Regina Leader-Post

Not easy to screen for gay refugees

- TRISTIN HOPPER thopper@nationalpo­st.com Twitter.com/TristinHop­per

With Canada’s decision to accept only unaccompan­ied single male Syrian refugees who can prove they are gay, the fates of hundreds of people depend on a screener’s ability to figure out who is for real and who might be pretending to be gay to secure passage to Canada.

“We’ve all heard the stories of where (falsified LGBT refugee claims) have happened, so yes, it can happen,” said Gloria Nafziger, a Toronto-based refugee campaigner for Amnesty Internatio­nal.

Under Canada’s just-released plan to accept 25,000 refugees “as quickly as possible,” single adult men are disqualifi­ed unless they are accompanyi­ng their parents or can prove “membership in an LGBTI community.”

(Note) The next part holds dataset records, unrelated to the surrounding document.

(* ===== verification/EditDistance.v ===== *)
(** * Edit distance

    The dynamic-programming [levenshtein] of [crates/desmos-cli/src/dispatch.rs],
    which suggests a subcommand for a mistyped one, with its two rows and their
    bounds checks.  It is proved to compute the edit distance: the least number of
    single-character insertions, deletions and substitutions between two strings. *)

From stdpp Require Import base numbers list relations strings.
From Stdlib Require Import ZArith Lia.
From S2P Require Import Prelude Str.

(** ** The source *)

(** A [for] loop whose body may panic. *)
Fixpoint for_panics {S} (l : list nat) (body : nat → S → panics S) (s : S) : panics S :=
  match l with
  | [] => Some s
  | i :: l => s ← body i s; for_panics l body s
  end.

(** [v[i] = x] with its bounds check. *)
Definition set_checked {A} (v : list A) (i : nat) (x : A) : panics (list A) :=
  if (i <? length v)%nat then Some (<[i := x]> v) else None.

(** The body of the inner loop, on [curr]. *)
Definition lev_cell (sc tc : str) (prev : list nat) (i j : nat) (curr : list nat) : panics (list nat) :=
  a ← sc !! (i - 1)%nat; b ← tc !! (j - 1)%nat;
  let cost := if a =? b then 0%nat else 1%nat in
  p ← prev !! j; l ← curr !! (j - 1)%nat; d ← prev !! (j - 1)%nat;
  set_checked curr j (Nat.min (Nat.min (p + 1) (l + 1)) (d + cost)).

(** The body of the outer loop: the rows are swapped at its end. *)
Definition lev_row (sc tc : str) (n i : nat) (rows : list nat * list nat) : panics (list nat * list nat) :=
  let '(prev, curr) := rows in
  curr ← set_checked curr 0 i;
  curr ← for_panics (seq 1 n) (lev_cell sc tc prev i) curr;
  Some (curr, prev).

Definition levenshtein (s t : str) : panics nat :=
  let '(m, n) := (length s, length t) in
  if (m =? 0)%nat then Some n
  else if (n =? 0)%nat then Some m
  else
    '(prev, _) ← for_panics (seq 1 m) (lev_row s t n) (seq 0 (S n), replicate (S n) 0%nat);
    prev !! n.

(** ** The specification *)

(** One edit. *)
Inductive edit1 : relation str :=
| edit_insert x c y : edit1 (x ++ y) (x ++ c :: y)
| edit_delete x c y : edit1 (x ++ c :: y) (x ++ y)
| edit_subst x c d y : edit1 (x ++ c :: y) (x ++ d :: y).

(** [d] is the edit distance from [s] to [t]. *)
Definition edit_distance (s t : str) (d : nat) : Prop :=
  nsteps edit1 d s t ∧ ∀ k, nsteps edit1 k s t → (d <= k)%nat.

(** The recursive definition, on the last characters. *)
Inductive align : str → str → nat → Prop :=
| align_nil : align [] [] 0
| align_keep a s t k : align s t k → align (a :: s) (a :: t) k
| align_sub a b s t k : align s t k → align (a :: s) (b :: t) (S k)
| align_del a s t k : align s t k → align (a :: s) t (S k)
| align_ins b s t k : align s t k → align s (b :: t) (S k).

Definition cost (a b : char) : nat := if a =? b then 0%nat else 1%nat.

Fixpoint ed (s : str) : str → nat :=
  fix ed_s (t : str) : nat :=
    match s, t with
    | [], _ => length t
    | _, [] => length s
    | a :: s', b :: t' => Nat.min (Nat.min (ed s' t + 1) (ed_s t' + 1)) (ed s' t' + cost a b)
    end.

(** ** Alignments *)

Lemma align_nil_l t : align [] t (length t).
Proof. induction t; constructor; done. Qed.

Lemma align_nil_r s : align s [] (length s).
Proof. induction s; constructor; done. Qed.

Lemma align_refl s : align s s 0.
Proof. induction s; by constructor. Qed.

Lemma align_nil_l_inv t k : align [] t k → k = length t.
Proof. revert k. induction t as [|b t IH]; intros k H; inversion H; subst; [done|]. cbn. f_equal. by apply IH. Qed.

Lemma align_nil_r_inv s k : align s [] k → k = length s.
Proof. revert k. induction s as [|b s IH]; intros k H; inversion H; subst; [done|]. cbn. f_equal. by apply IH. Qed.

Lemma align_step a b s t k : align s t k → align (a :: s) (b :: t) (k + cost a b).
Proof.
  intros H. unfold cost. destruct (Z.eqb_spec a b) as [->|]; [rewrite Nat.add_0_r; by constructor|].
  rewrite Nat.add_1_r. by constructor.
Qed.

Lemma ed_cons a s b t : ed (a :: s) (b :: t) = Nat.min (Nat.min (ed s (b :: t) + 1) (ed (a :: s) t + 1)) (ed s t + cost a b).
Proof. done. Qed.

Lemma ed_nil_l t : ed [] t = length t.
Proof. by destruct t. Qed.

Lemma ed_nil_r s : ed s [] = length s.
Proof. by destruct s. Qed.

(** [ed] is the cost of a cheapest alignment. *)
Lemma ed_align s : ∀ t, align s t (ed s t).
Proof.
  induction s as [|a s IHs]; intros t; [rewrite ed_nil_l; apply align_nil_l|].
  induction t as [|b t IHt]; [rewrite ed_nil_r; apply align_nil_r|]. rewrite ed_cons.
  destruct (Nat.min_dec (Nat.min (ed s (b :: t) + 1) (ed (a :: s) t + 1)) (ed s t + cost a b)) as [->| ->].
  - destruct (Nat.min_dec (ed s (b :: t) + 1) (ed (a :: s) t + 1)) as [->| ->]; rewrite Nat.add_1_r; by constructor.
  - by apply align_step.
Qed.

Lemma ed_least s t k : align s t k → (ed s t <= k)%nat.
Proof.
  induction 1 as [|a s t k H IH|a b s t k H IH|a s t k H IH|b s t k H IH].
  - done.
  - rewrite ed_cons. unfold cost. rewrite Z.eqb_refl. lia.
  - rewrite ed_cons. unfold cost. destruct (a =? b); lia.
  - destruct t as [|b t]; [rewrite ed_nil_r in *; cbn; lia|rewrite ed_cons; lia].
  - destruct s as [|a s]; [rewrite ed_nil_l in *; cbn; lia|rewrite ed_cons; lia].
Qed.

(** Alignments compose. *)
Lemma align_trans s t k : align s t k → ∀ u l, align t u l → ∃ m, align s u m ∧ (m <= k + l)%nat.
Proof.
  induction 1 as [|a s t k H IH|a b s t k H IH|a s t k H IH|b s t k H IH]; intros u l Hu.
  - exists l. split; [done|lia].
  - remember (a :: t) as t0 eqn:E. induction Hu as [|a' t' u l Hu _|a' b' t' u l Hu _|a' t' u l Hu _|b' t' u l Hu IHu]; simplify_eq.
    + destruct (IH _ _ Hu) as (m & Hm & Hle). exists m. split; [by constructor|lia].
    + destruct (IH _ _ Hu) as (m & Hm & Hle). exists (S m). split; [by constructor|lia].
    + destruct (IH _ _ Hu) as (m & Hm & Hle). exists (S m). split; [by constructor|lia].
    + destruct IHu as (m & Hm & Hle); [done|]. exists (S m). split; [by constructor|lia].
  - remember (b :: t) as t0 eqn:E. induction Hu as [|a' t' u l Hu _|a' b' t' u l Hu _|a' t' u l Hu _|b' t' u l Hu IHu]; simplify_eq.
    + destruct (IH _ _ Hu) as (m & Hm & Hle). exists (S m). split; [by constructor|lia].
    + destruct (IH _ _ Hu) as (m & Hm & Hle). exists (S m). split; [by constructor|lia].
    + destruct (IH _ _ Hu) as (m & Hm & Hle). exists (S m). split; [by constructor|lia].
    + destruct IHu as (m & Hm & Hle); [done|]. exists (S m). split; [by constructor|lia].
  - destruct (IH _ _ Hu) as (m & Hm & Hle). exists (S m). split; [by constructor|lia].
  - remember (b :: t) as t0 eqn:E. induction Hu as [|a' t' u l Hu _|a' b' t' u l Hu _|a' t' u l Hu _|b' t' u l Hu IHu]; simplify_eq.
    + destruct (IH _ _ Hu) as (m & Hm & Hle). exists (S m). split; [by constructor|lia].
    + destruct (IH _ _ Hu) as (m & Hm & Hle). exists (S m). split; [by constructor|lia].
    + destruct (IH _ _ Hu) as (m & Hm & Hle). exists m. split; [done|lia].
    + destruct IHu as (m & Hm & Hle); [done|]. exists (S m). split; [by constructor|lia].
Qed.

Lemma align_app s t k s' t' k' : align s t k → align s' t' k' → align (s ++ s') (t ++ t') (k + k').
Proof. intros H H'. induction H; cbn [app Nat.add]; [done|by constructor..]. Qed.

Lemma align_rev s t k : align s t k → align (rev s) (rev t) k.
Proof.
  induction 1 as [|a s t k H IH|a b s t k H IH|a s t k H IH|b s t k H IH]; cbn [rev].
  - constructor.
  - rewrite <-(Nat.add_0_r k). apply align_app; [done|apply align_refl].
  - rewrite <-Nat.add_1_r. apply align_app; [done|]. apply align_sub, align_nil.
  - rewrite <-Nat.add_1_r, <-(app_nil_r (rev t)). apply align_app; [done|]. apply align_del, align_nil.
  - rewrite <-Nat.add_1_r, <-(app_nil_r (rev s)). apply align_app; [done|]. apply align_ins, align_nil.
Qed.

Lemma edit1_align s t : edit1 s t → align s t 1.
Proof.
  intros [x c y|x c y|x c d y]; change 1%nat with (0 + 1)%nat; (apply align_app; [apply align_refl|]); constructor; apply align_refl.
Qed.

Lemma edits_align n s t : nsteps edit1 n s t → ∃ k, align s t k ∧ (k <= n)%nat.
Proof.
  induction 1 as [s|n s t u H1 H2 (k & Hk & Hle)]; [exists 0%nat; split; [apply align_refl|done]|].
  destruct (align_trans _ _ _ (edit1_align _ _ H1) _ _ Hk) as (m & Hm & ?). exists m. split; [done|lia].
Qed.

Lemma edits_cons c n s t : nsteps edit1 n s t → nsteps edit1 n (c :: s) (c :: t).
Proof.
  induction 1 as [s|n s t u H1 H2 IH]; [constructor|]. econstructor; [|exact IH].
  destruct H1 as [x d y|x d y|x d e y]; [apply (edit_insert (c :: x))|apply (edit_delete (c :: x))|apply (edit_subst (c :: x))].
Qed.

Lemma align_edits s t k : align s t k → nsteps edit1 k s t.
Proof.
  induction 1 as [|a s t k H IH|a b s t k H IH|a s t k H IH|b s t k H IH].
  - constructor.
  - by apply edits_cons.
  - eapply nsteps_l; [apply (edit_subst [] a b s)|]. by apply edits_cons.
  - eapply nsteps_l; [apply (edit_delete [] a s)|]. done.
  - eapply nsteps_l; [apply (edit_insert [] b s)|]. by apply edits_cons.
Qed.

Lemma ed_edit_distance s t : edit_distance s t (ed s t).
Proof.
  split; [by apply align_edits, ed_align|]. intros k Hk. destruct (edits_align _ _ _ Hk) as (m & Hm & ?).
  apply ed_least in Hm. lia.
Qed.

Lemma ed_rev s t : ed (rev s) (rev t) = ed s t.
Proof.
  apply Nat.le_antisymm.
  - apply ed_least, align_rev, ed_align.
  - apply ed_least. rewrite <-(rev_involutive s), <-(rev_involutive t) at 1. apply align_rev, ed_align.
Qed.

(** ** The table *)

Section Table.
  Context (s t : str).

(** The cell: the distance of two prefixes, seen from their ends. *)
Definition lev_table (i j : nat) : nat := ed (rev (take i s)) (rev (take j t)).

(** A row holds the distances up to column [k]. *)
Definition row_ok (i k : nat) (row : list nat) : Prop :=
  length row = S (length t) ∧ ∀ j, (j <= k)%nat → row !! j = Some (lev_table i j).

Lemma rev_take_S (l : str) i a : l !! i = Some a → rev (take (S i) l) = a :: rev (take i l).
Proof. intros E. by rewrite (take_S_r _ _ _ E), rev_app_distr. Qed.

Lemma lev_table_0 j : (j <= length t)%nat → lev_table 0 j = j.
Proof. intros Hj. unfold lev_table. cbn [take rev]. rewrite ed_nil_l, length_rev, length_take. lia. Qed.

Lemma lev_table_i0 i : (i <= length s)%nat → lev_table i 0 = i.
Proof. intros Hi. unfold lev_table. cbn [take rev]. rewrite ed_nil_r, length_rev, length_take. lia. Qed.

Lemma lev_table_step i j a b : s !! i = Some a → t !! j = Some b →
  lev_table (S i) (S j) = Nat.min (Nat.min (lev_table i (S j) + 1) (lev_table (S i) j + 1)) (lev_table i j + cost a b).
Proof. intros Ha Hb. unfold lev_table. rewrite (rev_take_S s i a Ha), (rev_take_S t j b Hb). apply ed_cons. Qed.

Lemma lev_cell_ok prev curr i j : (i < length s)%nat → (j < length t)%nat →
  row_ok i (length t) prev → row_ok (S i) j curr →
  ∃ curr', lev_cell s t prev (S i) (S j) curr = Some curr' ∧ row_ok (S i) (S j) curr'.
Proof.
  intros Hi Hj [Hlp Hp] [Hlc Hc]. unfold lev_cell. cbn [Nat.sub]. rewrite !Nat.sub_0_r.
  destruct (lookup_lt_is_Some_2 s i Hi) as [a Ha]. destruct (lookup_lt_is_Some_2 t j Hj) as [b Hb].
  rewrite Ha, Hb. cbn [mbind option_bind].
  rewrite (Hp (S j)), (Hc j), (Hp j) by lia. cbn [mbind option_bind]. unfold set_checked.
  rewrite (proj2 (Nat.ltb_lt _ _)) by lia. eexists. split; [done|]. split; [by rewrite length_insert|].
  intros k Hk. destruct (decide (k = S j)) as [->|].
  - rewrite list_lookup_insert_eq by lia. f_equal. symmetry. by apply lev_table_step.
  - rewrite list_lookup_insert_ne by done. apply Hc. lia.
Qed.

Lemma lev_inner_ok prev i : (i < length s)%nat → row_ok i (length t) prev → ∀ k j curr, (j + k = length t)%nat →
  row_ok (S i) j curr →
  ∃ curr', for_panics (seq (S j) k) (lev_cell s t prev (S i)) curr = Some curr' ∧ row_ok (S i) (length t) curr'.
Proof.
  intros Hi Hp k. induction k as [|k IH]; intros j curr Hj Hc; cbn [seq for_panics].
  { exists curr. split; [done|]. by replace (length t) with j by lia. }
  destruct (lev_cell_ok prev curr i j Hi ltac:(lia) Hp Hc) as (c1 & -> & Hc1). cbn [mbind option_bind]. apply IH; [lia|done].
Qed.

Lemma lev_row_ok prev curr i : (i < length s)%nat → length curr = S (length t) → row_ok i (length t) prev →
  ∃ curr', lev_row s t (length t) (S i) (prev, curr) = Some (curr', prev) ∧ row_ok (S i) (length t) curr'.
Proof.
  intros Hi Hl Hp. unfold lev_row, set_checked. rewrite (proj2 (Nat.ltb_lt _ _)) by lia. cbn [mbind option_bind].
  destruct (lev_inner_ok prev i Hi Hp (length t) 0 (<[0%nat := S i]> curr)) as (c & -> & Hc); [lia| |by eexists].
  split; [by rewrite length_insert|]. intros j Hj. replace j with 0%nat by lia.
  rewrite list_lookup_insert_eq by lia. by rewrite lev_table_i0 by lia.
Qed.

Lemma lev_outer_ok k : ∀ i prev curr, (i + k = length s)%nat → length curr = S (length t) → row_ok i (length t) prev →
  ∃ prev' curr', for_panics (seq (S i) k) (lev_row s t (length t)) (prev, curr) = Some (prev', curr') ∧
    row_ok (length s) (length t) prev'.
Proof.
  induction k as [|k IH]; intros i prev curr Hi Hl Hp; cbn [seq for_panics].
  { exists prev, curr. split; [done|]. by replace (length s) with i by lia. }
  destruct (lev_row_ok prev curr i ltac:(lia) Hl Hp) as (c & -> & Hc). cbn [mbind option_bind].
  apply IH; [lia|apply Hp|done].
Qed.

(** The code computes the recursive definition, without a panic. *)
Lemma levenshtein_ed : levenshtein s t = Some (ed s t).
Proof.
  unfold levenshtein. destruct (Nat.eqb_spec (length s) 0) as [E|_].
  { apply nil_length_inv in E. rewrite E, ed_nil_l. done. }
  destruct (Nat.eqb_spec (length t) 0) as [E|_].
  { apply nil_length_inv in E. rewrite E, ed_nil_r. done. }
  destruct (lev_outer_ok (length s) 0 (seq 0 (S (length t))) (replicate (S (length t)) 0%nat)) as (p & c & -> & Hl & Hp);
    [lia|by rewrite length_replicate| |].
  - split; [by rewrite length_seq|]. intros j Hj. rewrite lookup_seq_lt by lia. by rewrite lev_table_0.
  - cbn [mbind option_bind]. rewrite (Hp (length t)) by lia. f_equal. unfold lev_table. rewrite !take_ge by lia. apply ed_rev.
Qed.

End Table.

(** ** Properties *)

(** C38: The suggestion distance is the edit distance: the table never indexes out
    of bounds and its last cell is the least number of single-character
    insertions, deletions and substitutions that turn one string into the other. *)
Theorem levenshtein_exact (s t : str) : ∃ d, levenshtein s t = Some d ∧ edit_distance s t d.
Proof. exists (ed s t). split; [apply levenshtein_ed|apply ed_edit_distance]. Qed.

(** The bound its comment states: no more than the longer string, in characters. *)
Theorem levenshtein_bound (s t : str) : ∃ d, levenshtein s t = Some d ∧ (d <= Nat.max (length s) (length t))%nat.
Proof.
  exists (ed s t). split; [apply levenshtein_ed|]. revert t. induction s as [|a s IH]; intros t; [rewrite ed_nil_l; lia|].
  destruct t as [|b t]; [rewrite ed_nil_r; lia|]. rewrite ed_cons. specialize (IH t). cbn [length].
  unfold cost. destruct (a =? b); lia.
Qed.

Example levenshtein_ex : levenshtein (lit "kitten") (lit "sitting") = Some 3%nat.
Proof. reflexivity. Qed.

At refugee camps in Lebanon, Jordan and Turkey, it is now the job of staffers working for the United Nations High Commission­er for Refugees to figure out which single men qualify for a life in Canada.

“Refugee board members here in Canada have said that sexual orientatio­n and gender identity-based claims are some of the most challengin­g that they face,” said Sharalyn Jordan with Rainbow Refugee, a Canadian group that helps lesbian, gay, bisexual and transgende­r refugees.

“It’s a stigmatize­d identity, and an identity that people have actively worked to keep secret.”

Arsham Parsi, executive director of Iranian Railroad for Queer Refugees (IRQR), a Canadian group that screens LGBT Iranian refugees before recommendi­ng them to the UNHCR, says his group knows the terrain.

He remembered one man who described coming out to his parents, an event that frequently results in gay men being forced from their homes. Instead, he said his parents were “OK with it.”

“It was kind of odd, but maybe he was one of the lucky ones, so we have to look into that,” said Parsi.

Other times, claimants were rejected when they started lambasting IRQR workers as “faggots.”

Of the more than 1,300 refugees who have approached IRQR, only 17 were detected as false claimants during screening, although Parsi said he fears the rate may be higher with direct UNHCR screenings.

“It’s very easy to abuse and lie on these applicatio­ns,” he said. “It doesn’t mean that Canada shouldn’t bring in LGBT refugees, but they need to be more careful and a new system brought in to support people who are in real need.”

As Parsi and other LGBT activists have noted, gay men are among the refugees most at risk — they are not only threatened in their home country, but face the possibilit­y of being beaten or killed by fellow refugees.

Syria criminaliz­es homosexual­ity. Its penal code mandates three years in jail for what it calls “carnal relations against the order of nature.”